Australia’s financial regulators have provided an update on life insurers’ responses to regulatory concerns over premium increases, product structures, and consumer disclosure practices.
The Australian Securities and Investments Commission (ASIC) and the Australian Prudential Regulation Authority (APRA) began a joint review in late 2022 following rising policyholder complaints about premium volatility.
The review was prompted by evidence suggesting that repeated and sometimes large increases to life insurance premiums were not always applied in line with policy contracts or in ways that aligned with policyholder expectations.
Some products, especially those marketed under “level premium” structures, were found to be misunderstood by consumers, contributing to dissatisfaction and confusion.
By December 2024, Australians were spending about $9.4 billion annually on individually held life insurance purchased via financial advisers.
Insurers have attributed rising premiums over the past five years to factors such as age-based increases, cover indexation, and adjustments in base rates.
ASIC and APRA observed that many life insurers have acted on feedback, reviewing historical pricing practices and refunding overpayments where rate increases lacked a contractual basis.
Insurers also revised policy language to clarify when and how premium changes can occur.
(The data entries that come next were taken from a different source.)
(** * GPU validation toolkit: a shallow embedding of [validate_gpu.py]

    The script audits the GPUs of a server against a golden YAML baseline
    and builds a JSON report.  The embedding follows the source function by
    function.  The process-wide [report_data] dictionary and the lines
    printed on standard output are threaded as an explicit [world]; a
    validator object ([self]) is passed to and returned from its methods.
    What the script asks of its host (running a shell command, probing the
    PATH, reading the YAML file, writing the report file) is a [host] record
    of answers; the time at which the module is loaded is an argument of a
    run.  The golden YAML is typed as the script uses it: a mapping from
    system models to a vendor string and a mapping of keys to a string or a
    list of strings.

    Strings are Stdlib strings whose characters stand for code points below
    256. *)

From Stdlib Require Import Ascii String DecimalString.
From stdpp Require Import base option list strings gmap.

Local Open Scope string_scope.
Local Open Scope list_scope.

(** ** Python string primitives used by the script *)

Module PyStr.

(** [str.isspace] on one character (code points below 256). *)
Definition isspace (a : ascii) : bool :=
  let n := nat_of_ascii a in
  (Nat.leb 9 n && Nat.leb n 13) || (Nat.leb 28 n && Nat.leb n 32)
  || Nat.eqb n 133 || Nat.eqb n 160.

(** [\d] of the [re] module on a text pattern, for code points below 256. *)
Definition isdigit (a : ascii) : bool :=
  let n := nat_of_ascii a in Nat.leb 48 n && Nat.leb n 57.

Definition newline : ascii := ascii_of_nat 10.

Fixpoint lstrip (s : string) : string :=
  match s with
  | String a s' => if isspace a then lstrip s' else s
  | EmptyString => EmptyString
  end.

Definition rev (s : string) : string :=
  string_of_list_ascii (List.rev (list_ascii_of_string s)).

Definition rstrip (s : string) : string := rev (lstrip (rev s)).

(** [s.strip()] *)
Definition strip (s : string) : string := rstrip (lstrip s).

(** [s.split(sep)] for a one-character separator: never the empty list. *)
Fixpoint split (sep : ascii) (s : string) : list string :=
  match s with
  | EmptyString => [EmptyString]
  | String a s' =>
      if Ascii.eqb a sep then EmptyString :: split sep s'
      else match split sep s' with
           | h :: t => String a h :: t
           | [] => [String a EmptyString]
           end
  end.

(** [sep.join(l)] *)
Fixpoint join (sep : string) (l : list string) : string :=
  match l with
  | [] => EmptyString
  | [x] => x
  | x :: l' => x +:+ sep +:+ join sep l'
  end.

(** [sub in s] on two strings. *)
Fixpoint contains (sub s : string) : bool :=
  String.prefix sub s
  || match s with
     | String _ s' => contains sub s'
     | EmptyString => false
     end.

(** The characters of a string as one-character strings (iterating a str). *)
Definition chars (s : string) : list string :=
  List.map (fun a => String a EmptyString) (list_ascii_of_string s).

(** The first whitespace-separated word, [s.split()[0]] when there is one. *)
Fixpoint word (s : string) : string :=
  match s with
  | String a s' => if isspace a then EmptyString else String a (word s')
  | EmptyString => EmptyString
  end.

Definition first_word (s : string) : string := word (lstrip s).

(** [str(n)] of a non-negative int. *)
Definition of_nat (n : nat) : string := NilZero.string_of_uint (Nat.to_uint n).

(** [s.upper()] and [s.lower()] on ASCII letters. *)
Definition upper_ascii (a : ascii) : ascii :=
  let n := nat_of_ascii a in
  if Nat.leb 97 n && Nat.leb n 122 then ascii_of_nat (n - 32) else a.

Definition lower_ascii (a : ascii) : ascii :=
  let n := nat_of_ascii a in
  if Nat.leb 65 n && Nat.leb n 90 then ascii_of_nat (n + 32) else a.

Fixpoint map_string (f : ascii -> ascii) (s : string) : string :=
  match s with
  | String a s' => String (f a) (map_string f s')
  | EmptyString => EmptyString
  end.

Definition upper : string -> string := map_string upper_ascii.
Definition lower : string -> string := map_string lower_ascii.

End PyStr.

(** ** The four extraction patterns, and [re.search] on them

    The patterns of the script are sequences of single characters and
    repeated character classes around one capture group.  The matcher is the
    backtracking one of [re]: a greedy repetition tries the longest run
    first, a lazy one the shortest, and [re.search] returns the match at the
    leftmost start. *)

Module Re.

Inductive cls : Type :=
| CChar (c : ascii)   (* a literal character *)
| CDigit              (* \d *)
| CSpace              (* \s *)
| CDot.               (* .  : anything but a newline *)

Definition cls_match (k : cls) (a : ascii) : bool :=
  match k with
  | CChar c => Ascii.eqb a c
  | CDigit => PyStr.isdigit a
  | CSpace => PyStr.isspace a
  | CDot => negb (Ascii.eqb a PyStr.newline)
  end.

Inductive item : Type :=
| One (k : cls)         (* k   *)
| Plus (k : cls)        (* k+  *)
| Star (k : cls)        (* k*  *)
| LazyStar (k : cls)    (* k*? *)
| GroupOpen             (* (   *)
| GroupClose.           (* )   *)

Definition pattern := list item.

Definition lit (s : string) : pattern :=
  List.map (fun c => One (CChar c)) (list_ascii_of_string s).

(** While the group is open ([grp = true]) consumed characters are pushed on
    [acc], most recent first. *)
Definition push (grp : bool) (a : ascii) (acc : list ascii) : list ascii :=
  if grp then a :: acc else acc.

Fixpoint match_here (p : pattern) {struct p}
  : string -> bool -> list ascii -> option (list ascii) :=
  match p with
  | [] => fun _ _ acc => Some acc
  | One k :: p' => fun s grp acc =>
      match s with
      | String a s' =>
          if cls_match k a then match_here p' s' grp (push grp a acc) else None
      | EmptyString => None
      end
  | Star k :: p' =>
      fix star (s : string) (grp : bool) (acc : list ascii) {struct s} :=
        match s with
        | String a s' =>
            if cls_match k a then
              match star s' grp (push grp a acc) with
              | Some r => Some r
              | None => match_here p' s grp acc
              end
            else match_here p' s grp acc
        | EmptyString => match_here p' s grp acc
        end
  | Plus k :: p' =>
      let star :=
        fix star (s : string) (grp : bool) (acc : list ascii) {struct s} :=
          match s with
          | String a s' =>
              if cls_match k a then
                match star s' grp (push grp a acc) with
                | Some r => Some r
                | None => match_here p' s grp acc
                end
              else match_here p' s grp acc
          | EmptyString => match_here p' s grp acc
          end in
      fun s grp acc =>
        match s with
        | String a s' =>
            if cls_match k a then star s' grp (push grp a acc) else None
        | EmptyString => None
        end
  | LazyStar k :: p' =>
      fix lazy (s : string) (grp : bool) (acc : list ascii) {struct s} :=
        match match_here p' s grp acc with
        | Some r => Some r
        | None =>
            match s with
            | String a s' =>
                if cls_match k a then lazy s' grp (push grp a acc) else None
            | EmptyString => None
            end
        end
  | GroupOpen :: p' => fun s _ _ => match_here p' s true []
  | GroupClose :: p' => fun s _ acc => match_here p' s false acc
  end.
Vague terms such as “we may change premiums at our discretion” have been replaced with more detailed, standalone provisions explaining the conditions under which rates may shift.
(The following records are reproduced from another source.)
(** X4.  Every attached image keeps an object URL of its own: if the
    previews of the attached images are pairwise different and were all
    handed out already, the same holds after any call of the validator,
    whatever the batch, and the browser's count of URLs never goes
    down. *)
Theorem previews_stay_fresh (p : CombinedInput.Props) (s : CombinedInput.State)
    (u : nat) (fileArray : list File.t) :
  previewsFresh u (CombinedInput.images s) ->
  let r := CombinedInput.processFiles p s u fileArray in
  previewsFresh (CombinedInput.created r) (CombinedInput.images (CombinedInput.state r))
  /\ (u <= CombinedInput.created r)%nat.
Proof.
  intros Hfresh r. subst r. unfold CombinedInput.processFiles.
  destruct (Z.of_nat _ + Z.of_nat _ >? _); [simpl; split; [done|lia]|].
  destruct (fold_pushes p (CombinedInput.images s) fileArray
              {| CombinedInput.newImages := []; CombinedInput.errorMessage := "";
                 CombinedInput.urls := u |}) as [Hnew Hurls].
  simpl in Hnew, Hurls.
  destruct (Js.truthy _); simpl; rewrite ?Hnew, Hurls.
  - split; [|lia]. eapply previewsFresh_mono; [|exact Hfresh]. lia.
  - split; [|lia]. by apply previewsFresh_app.
Qed.

(** Two screenshots selected into an empty input. *)
Lemma previews_stay_fresh_witness :
  let r := CombinedInput.processFiles CombinedInput.defaults CombinedInput.initial 0
             [png 1 10; png 2 20] in
  previewsFresh (CombinedInput.created r) (CombinedInput.images (CombinedInput.state r))
  /\ (0 <= CombinedInput.created r)%nat.
Proof.
  apply (previews_stay_fresh CombinedInput.defaults CombinedInput.initial 0%nat
           [png 1 10; png 2 20]).
  split; [constructor|constructor].
Defined.

(** X5.  Removing an image hands back for revocation a preview that no
    remaining image shows, and [clearAllImages] hands back the preview
    of every attached image exactly once; the previews that stay are
    still pairwise different. *)
Theorem revoked_previews_unused (s : CombinedInput.State) (u index : nat)
    (img : CombinedInput.UploadedImage) :
  previewsFresh u (CombinedInput.images s) ->
  CombinedInput.images s !! index = Some img ->
  (exists s' files,
     CombinedInput.removeImage s index = Some (s', CombinedInput.preview img, files)
     /\ (CombinedInput.preview img ∉ (CombinedInput.preview <$> CombinedInput.images s'))
     /\ previewsFresh u (CombinedInput.images s'))
  /\ NoDup (ImageUpload.clearAllImages s).1.2
  /\ (forall v, v ∈ (ImageUpload.clearAllImages s).1.2
                <-> v ∈ (CombinedInput.preview <$> CombinedInput.images s))
  /\ CombinedInput.images (ImageUpload.clearAllImages s).1.1 = [].
Proof.
  intros Hfresh Himg. split_and!; [|by destruct Hfresh|done|done].
  eexists _, _. split; [by apply removeImage_at|]. simpl. split.
  - destruct Hfresh as [Hnd _].
    rewrite <- (take_drop_middle _ _ _ Himg) in Hnd.
    rewrite delete_take_drop.
    rewrite fmap_app in Hnd. simpl in Hnd.
    apply NoDup_app in Hnd as (_ & Hdisj & Hnd').
    apply NoDup_cons in Hnd' as [Hnotin _].
    rewrite fmap_app. intros [Hl|Hr]%elem_of_app; [|done].
    apply (Hdisj _ Hl). left.
  - by apply previewsFresh_delete.
Qed.

(** Of two attached screenshots the first is removed. *)
Lemma revoked_previews_unused_witness :
  let s := CombinedInput.state
             (CombinedInput.processFiles CombinedInput.defaults CombinedInput.initial 0
                [png 1 10; png 2 20]) in
  NoDup (ImageUpload.clearAllImages s).1.2
  /\ CombinedInput.images (ImageUpload.clearAllImages s).1.1 = [].
Proof.
  intros s.
  assert (previewsFresh 2 (CombinedInput.images s)) as Hfresh.
  { apply (previewsFresh_app 0 [] [png 1 10; png 2 20]). split; constructor. }
  destruct (revoked_previews_unused s 2%nat 0%nat
              (CombinedInput.mkImage (png 1 10) (ObjectURL 0) "shot1.png" 10)
              Hfresh eq_refl) as (_ & H2 & _ & H4).
  split; [exact H2|exact H4].
Defined.

(** X6.  The validator never lets the attached images exceed
    [maxImages]: if they are within the limit before a batch is
    dropped, selected or processed, whatever the batch holds, they are
    within it afterwards. *)
Theorem count_never_exceeds_limit (p : CombinedInput.Props) (s : CombinedInput.State)
    (u : nat) (fileArray : list File.t) :
  Z.of_nat (length (CombinedInput.images s)) <= CombinedInput.maxImages p ->
  Z.of_nat (length (CombinedInput.images
                      (CombinedInput.state (CombinedInput.processFiles p s u fileArray))))
    <= CombinedInput.maxImages p
  /\ Z.of_nat (length (CombinedInput.images
                         (CombinedInput.state (CombinedInput.handleDrop p s u fileArray))))
     <= CombinedInput.maxImages p
  /\ Z.of_nat (length (CombinedInput.images
                         (CombinedInput.state (CombinedInput.handleFileInput p s u fileArray))))
     <= CombinedInput.maxImages p.
Proof.
  intros Hle.
  assert (forall s0, CombinedInput.images s0 = CombinedInput.images s ->
            Z.of_nat (length (CombinedInput.images
                                (CombinedInput.state
                                   (CombinedInput.processFiles p s0 u fileArray))))
            <= CombinedInput.maxImages p) as Hproc.
  { intros s0 Hs0. unfold CombinedInput.processFiles. rewrite Hs0.
    destruct (Z.gtb_spec (Z.of_nat (length (CombinedInput.images s))
                          + Z.of_nat (length fileArray)) (CombinedInput.maxImages p));
      [simpl; by rewrite Hs0|].
    destruct (fold_pushes p (CombinedInput.images s) fileArray
                {| CombinedInput.newImages := []; CombinedInput.errorMessage := "";
                   CombinedInput.urls := u |}) as [Hnew _].
    simpl in Hnew.
    destruct (Js.truthy _); simpl; [by rewrite Hs0|].
    rewrite Hnew, length_app, numbered_length.
    pose proof (pushed_length p (CombinedInput.images s) fileArray). lia. }
  split_and!.
  - by apply Hproc.
  - unfold CombinedInput.handleDrop.
    destruct (CombinedInput.disabled p); [done|].
    destruct (0 <? length fileArray)%nat; [by apply Hproc|done].
  - unfold CombinedInput.handleFileInput.
    destruct (CombinedInput.disabled p); [done|].
    destruct (0 <? length fileArray)%nat; [by apply Hproc|done].
Qed.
Marketing materials and point-of-sale communications have also been revised. Legacy terms like “level” and “stepped” premiums have been replaced with CALI-endorsed labels: “variable premium” and “variable age-stepped premium.” These changes aim to make it clearer that all premiums may increase, depending on various factors.
While improvements in governance and communication were acknowledged, the regulators noted that more work is needed to stabilise premiums through product design.
Most insurers updated their target market determinations (TMDs) to better reflect the nature of premium variability, particularly for long-term insurance products.
However, efforts to fundamentally redesign offerings to improve sustainability and meet consumer expectations remain limited.
A small number of life insurers introduced new features – such as fixed premium periods or flatter pricing models – but widespread adoption across the market has yet to materialise.
ASIC and APRA continue to raise concerns over duration-based pricing, a model where new policyholders receive discounted premiums due to recent underwriting but face steep increases as discounts expire.
Insurers have been encouraged to ensure such pricing strategies genuinely reflect reduced risk and are disclosed in a way that allows consumers to understand long-term cost implications.
Most companies have updated disclosure documents to reflect these factors. However, ASIC warned that merely stating time-held policies may cost more is insufficient.
Regulators also recommended that insurers draw on practices developed for individual disability income insurance, particularly regarding sustainable pricing and product governance. APRA said it would continue to monitor these issues as part of its ongoing supervisory work.